■ TASK STATEMENT: Beginning with the line that contains "is a whole number of hundredths. *)", copy each remaining line of the data below exactly.

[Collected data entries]
(** The clicks of one calendar day fire the transition at most once. *)
Lemma toggles_once d evs h :
  (∀ c i, (c, i) ∈ evs → today c = d) → (snd (toggles evs h) ≤ 1)%nat.
Proof.
  revert h. induction evs as [|[c i] evs IH]; intros h Hd; simpl; [lia |].
  assert (Hc : today c = d) by (apply (Hd c i); left).
  assert (Hd' : ∀ c' i', (c', i') ∈ evs → today c' = d)
    by (intros c' i' Hin; apply (Hd c' i'); right; exact Hin).
  destruct (fires c (toggle i (tasks h)) (streak h)) eqn:Hf.
  - destruct (toggles_done d evs (toggleTask c i h) Hd') as [H0 _].
    + unfold toggleTask, effect. cbn [streak]. rewrite Hf.
      rewrite advance_lastDate, Hc. reflexivity.
    + destruct (toggles evs (toggleTask c i h)) as [h' k].
      simpl in *. lia.
  - specialize (IH (toggleTask c i h) Hd').
    destruct (toggles evs (toggleTask c i h)) as [h' k]. simpl in *. lia.
Qed.

End HabitFacts.

(** When a [toggleTask] call leaves every task done while the streak's
    [lastDate] is not today, the streak stored is: [current + 1] if
    [lastDate] is the date of [getYesterday ()] and 1 otherwise, [best] the
    larger of the old [best] and the new [current], [lastDate] today, and
    [history] with today appended.  On a clock on which the date of
    [getYesterday ()] is the day before today, that is [current + 1] exactly
    when [lastDate] is the day before today.  Over any sequence of clicks of
    one calendar day the transition fires at most once, and once it has
    fired the streak stays as stored. *)
Lemma habit_streak_transition :
  ∀ (h : Habit.HabitState),
    (∀ (c : Clock) (i : Z),
       Habit.allDone (Habit.toggle i (Habit.tasks h)) = true →
       Habit.lastDate (Habit.streak h) ≠ Some (Habit.today c) →
       let s := Habit.streak h in
       let s' := Habit.streak (Habit.toggleTask c i h) in
       Habit.current s'
       = (if decide (Habit.lastDate s = Some (Habit.getYesterday c))
          then Habit.current s + 1 else 1)%Z
       ∧ (steady c →
          Habit.current s'
          = (if decide (Habit.lastDate s = Some (Habit.today c - 1)%Z)
             then Habit.current s + 1 else 1)%Z)
       ∧ Habit.best s' = Z.max (Habit.best s) (Habit.current s')
       ∧ Habit.lastDate s' = Some (Habit.today c)
       ∧ Habit.history s' = Habit.history s ++ [Habit.today c])
    ∧ (∀ (d : Date) (evs : list (Clock * Z)),
         (∀ c i, (c, i) ∈ evs → Habit.today c = d) →
         (snd (Habit.toggles evs h) ≤ 1)%nat
         ∧ (Habit.lastDate (Habit.streak h) = Some d →
            snd (Habit.toggles evs h) = 0%nat
            ∧ Habit.streak (fst (Habit.toggles evs h)) = Habit.streak h)).
Proof.
  intros h. split.
  - intros c i Hall Hlast s s'.
    assert (Hf : Habit.fires c (Habit.toggle i (Habit.tasks h)) s = true)
      by (apply HabitFacts.fires_true; split; assumption).
    assert (E : Habit.current s'
                = (if decide (Habit.lastDate s = Some (Habit.getYesterday c))
                   then Habit.current s + 1 else 1)%Z).
    { unfold s', Habit.toggleTask, Habit.effect. cbn [Habit.streak].
      fold s. rewrite Hf. reflexivity. }
    split; [exact E |]. split.
    { intros Hc. rewrite E. unfold steady, yesterdayStr, todayStr in Hc.
      unfold Habit.getYesterday, Habit.today. rewrite Hc. reflexivity. }
    unfold s', Habit.toggleTask, Habit.effect. cbn [Habit.streak].
    fold s. rewrite Hf. unfold Habit.advance.
    cbn. repeat split. apply Z.max_comm.
  - intros d evs Hd. split.
    + apply (HabitFacts.toggles_once d), Hd.
    + intros Hl. apply (HabitFacts.toggles_done d); assumption.
Qed.

(** Clicking the third task on day 100 completes the day; the further
    clicks of that day fire nothing more. *)
Lemma habit_streak_transition_example :
  Habit.streak (Habit.toggleTask (clockOn 100) 3 lastTaskOpen)
  = {| Habit.current := 5; Habit.best := 9;
       Habit.lastDate := Some 100%Z;
       Habit.history := [96; 97; 98; 99; 100]%Z |}
  ∧ (snd (Habit.toggles
            [(clockOn 100%Z, 3%Z); (clockOn 100%Z, 3%Z); (clockOn 100%Z, 3%Z)]
            lastTaskOpen) ≤ 1)%nat.
Proof.
  destruct (habit_streak_transition lastTaskOpen) as [H1 H2].
  specialize (H1 (clockOn 100) 3%Z eq_refl).
  destruct H1 as (_ & E1 & E2 & E3 & E4); [discriminate |].
  specialize (E1 (clockOn_steady 100)).
  split.
  - destruct (Habit.streak (Habit.toggleTask (clockOn 100) 3 lastTaskOpen))
      as [cur bst ld hist].
    cbn in E1, E2, E3, E4. subst. reflexivity.
  - apply (H2 100%Z).
    intros c i Hin. apply list_elem_of_In in Hin. simpl in Hin.
    destruct Hin as [[= <- _]|[[= <- _]|[[= <- _]|[]]]]; reflexivity.
Qed.

(** C8: at a change of the clock the code does not advance the streak by
    the rule that it is meant to follow.  In the United Kingdom at 00:30 UTC
    on 28 October 2024 (day 20024), with a streak of four days whose
    [lastDate] is 27 October, the day before today, the click that completes
    the tasks stores [current] 1 and not [current + 1], because
    [getYesterday ()] returns 26 October; [best], [lastDate] and [history]
    are stored as they should be. *)
Theorem C8_habit_streak_at_clock_change :
  let c := londonClock 1730075400000 in
  let s := Habit.streak lastTaskOpenLondon in
  let s' := Habit.streak (Habit.toggleTask c 3 lastTaskOpenLondon) in
  Habit.allDone (Habit.toggle 3 (Habit.tasks lastTaskOpenLondon)) = true
  ∧ Habit.today c = 20024%Z
  ∧ Habit.lastDate s = Some (Habit.today c - 1)%Z
  ∧ Habit.getYesterday c = (Habit.today c - 2)%Z
  ∧ Habit.current s = 4%Z
  ∧ Habit.current s' = 1%Z
  ∧ Habit.current s' ≠ (Habit.current s + 1)%Z
  ∧ Habit.best s' = Z.max (Habit.best s) (Habit.current s')
  ∧ Habit.lastDate s' = Some (Habit.today c)
  ∧ Habit.history s' = Habit.history s ++ [Habit.today c].
Proof.
  cbv zeta. repeat split; try reflexivity. discriminate.
Qed.

(** * Further arithmetic of [round2] *)

Lemma Qcdiv_100_le (x y : Qc) : x ≤ y → x / ofZ 100 ≤ y / ofZ 100.
Proof.
  intros H. unfold Qcdiv. apply Qcmult_le_compat_r; [exact H | discriminate].
Qed.

Lemma Math_round_le (x y : Qc) : x ≤ y → (Math_round x ≤ Math_round y)%Z.
Proof.
  intros H. unfold Math_round. apply Qfloor_resp_le.
  apply Qplus_le_compat; [exact H | apply Qle_refl].
Qed.

(** [round2] keeps the order of amounts. *)
Lemma round2_le (x y : Qc) : x ≤ y → round2 x ≤ round2 y.
Proof.
  intros H. unfold round2. apply Qcdiv_100_le, ofZ_le, Math_round_le.
  apply Qcmult_le_compat_r; [exact H | discriminate].
Qed.

Lemma ofZ_Math_round_le (x : Qc) : ofZ (Math_round x) ≤ x + Q2Qc (1 # 2).
Proof.
  unfold Math_round, ofZ, Qcle. cbn [this Q2Qc Qcplus].
  rewrite !Qred_correct. apply Qfloor_le.
Qed.

Lemma ofZ_Math_round_gt (x : Qc) : x - Q2Qc (1 # 2) < ofZ (Math_round x).
Proof.
  unfold Math_round, ofZ, Qclt. cbn [this Q2Qc Qcminus Qcplus Qcopp].
  rewrite !Qred_correct.
  pose proof (Qlt_floor (this x + (1 # 2))) as H.
  rewrite inject_Z_plus in H.
  apply (Qplus_lt_l _ _ (1 # 1)). 
  eapply Qle_lt_trans; [| exact H].
  ring_simplify. apply Qle_refl.
Qed.

Lemma half_cent : Q2Qc (1 # 2) / ofZ 100 = Q2Qc (1 # 200).
Proof. qc_compute. Qed.

(** [round2] moves an amount by at most half a cent. *)
Lemma round2_close (x : Qc) :
  x - Q2Qc (1 # 200) ≤ round2 x ∧ round2 x ≤ x + Q2Qc (1 # 200).
Proof.
  unfold round2. rewrite <- half_cent. split.
  - replace (x - Q2Qc (1 # 2) / ofZ 100)
      with ((x * ofZ 100 - Q2Qc (1 # 2)) / ofZ 100) by (field; discriminate).
    apply Qcdiv_100_le, Qclt_le_weak, ofZ_Math_round_gt.
  - replace (x + Q2Qc (1 # 2) / ofZ 100)
      with ((x * ofZ 100 + Q2Qc (1 # 2)) / ofZ 100) by (field; discriminate).
    apply Qcdiv_100_le, ofZ_Math_round_le.
Qed.

(** Inequalities between canonical rationals are inequalities between
    the rationals that they stand for, where linear arithmetic decides. *)
Ltac qc_to_q :=
  unfold Qcle, Qclt in *;
  cbn [this Q2Qc Qcplus Qcmult Qcminus Qcopp ofZ] in *;
  rewrite ?Qred_correct in *;
  unfold inject_Z in *.

Lemma Math_max_le (a x y : Qc) : x ≤ y → Math_max a x ≤ Math_max a y.
Proof.
  intros H. unfold Math_max.
  destruct (Qclt_le_dec a x) as [Hx|Hx], (Qclt_le_dec a y) as [Hy|Hy].
  - exact H.
  - apply (Qcle_trans _ y); assumption.
  - apply Qclt_le_weak, Hy.
  - apply Qcle_refl.
Qed.

(** The element appended last is found at the old length. *)
Lemma lookup_snoc_last {A} (l : list A) (x : A) :
  (l ++ [x]) !! length l = Some x.
Proof. rewrite lookup_app_r by lia. rewrite Nat.sub_diag. reflexivity. Qed.

(** * Further properties of the ledger *)

(** A property that every operation keeps holds after every sequence of
    operations. *)
Lemma run_preserves (P : UserAccount → Prop) :
  (∀ op u, P u → P (apply_op op u)) →
  ∀ ops u, P u → P (run ops u).
Proof.
  intros Hstep ops. unfold run.
  induction ops as [|op ops IH]; intros u Hu; simpl; [exact Hu |].
  apply IH, Hstep, Hu.
Qed.

Lemma run_app ops1 ops2 u : run (ops1 ++ ops2) u = run ops2 (run ops1 u).
Proof. unfold run. apply foldl_app. Qed.

Lemma apply_op_transactions op u :
  transactions (apply_op op u) = transactions u
  ∨ ∃ c amount o, op = OTransact c amount o.
Proof.
  destruct op as [c a o|c name|id reward|inv|id m]; cbn [apply_op].
  - right. eauto.
  - left. apply login_transactions.
  - left. apply markArticleRead_transactions.
  - left. reflexivity.
  - left. apply realizeInvestment_transactions.
Qed.

Lemma entry_entry_ok c amount o b :
  0 ≤ b → is_cents b → entry_ok (entry c amount o b).
Proof. intros H1 H2. repeat split; cbn; auto with ledger. Qed.

Lemma apply_op_log_ok op u :
  (length (transactions u) ≤ 200)%nat ∧ Forall entry_ok (transactions u) →
  (length (transactions (apply_op op u)) ≤ 200)%nat
  ∧ Forall entry_ok (transactions (apply_op op u)).
Proof.
  intros [Hlen Hok].
  destruct (apply_op_transactions op u) as [-> | (c & a & o & ->)];
    [split; assumption |].
  cbn [apply_op]. split; [apply transact_transactions_length |].
  rewrite transact_transactions. unfold slice_last.
  apply Forall_drop, Forall_app. split; [exact Hok |].
  apply Forall_singleton, entry_entry_ok.
  - apply transact_balance_nonneg.
  - rewrite transact_balance. auto with ledger.
Qed.

(** X1: whatever operations are applied to the initial account, and with
    whatever arguments, the log never holds more than 200 entries, and every
    entry in it has a [balanceAfter] that is not negative and an [amount] and
    a [balanceAfter] with at most two fractional digits. *)
Theorem X1_log_invariant :
  ∀ ops : list Op,
    (length (transactions (run ops initialUser)) ≤ 200)%nat
    ∧ Forall entry_ok (transactions (run ops initialUser)).
Proof.
  intros ops.
  apply (run_preserves
           (fun u => (length (transactions u) ≤ 200)%nat
                     ∧ Forall entry_ok (transactions u))).
  - apply apply_op_log_ok.
  - split; [simpl; lia | apply Forall_nil_2].
Qed.

(** X2: whatever operations are applied, and with whatever amounts,
    rewards and multipliers, a balance with at most two fractional digits
    stays one; so the balance of every account reached from the initial one
    is a whole number of hundredths. *)
Theorem X2_balance_in_cents :
  ∀ (ops : list Op) (u : UserAccount),
    is_cents (balance u) → is_cents (balance (run ops u)).
Proof.
  intros ops. apply (run_preserves (fun u => is_cents (balance u))).
  intros op u. apply apply_op_balance_cents.
Qed.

■ RESULT:
    is a whole number of hundredths. *)
Theorem X2_balance_in_cents :
  ∀ (ops : list Op) (u : UserAccount),
    is_cents (balance u) → is_cents (balance (run ops u)).
Proof.
  intros ops. apply (run_preserves (fun u => is_cents (balance u))).
  intros op u. apply apply_op_balance_cents.
Qed.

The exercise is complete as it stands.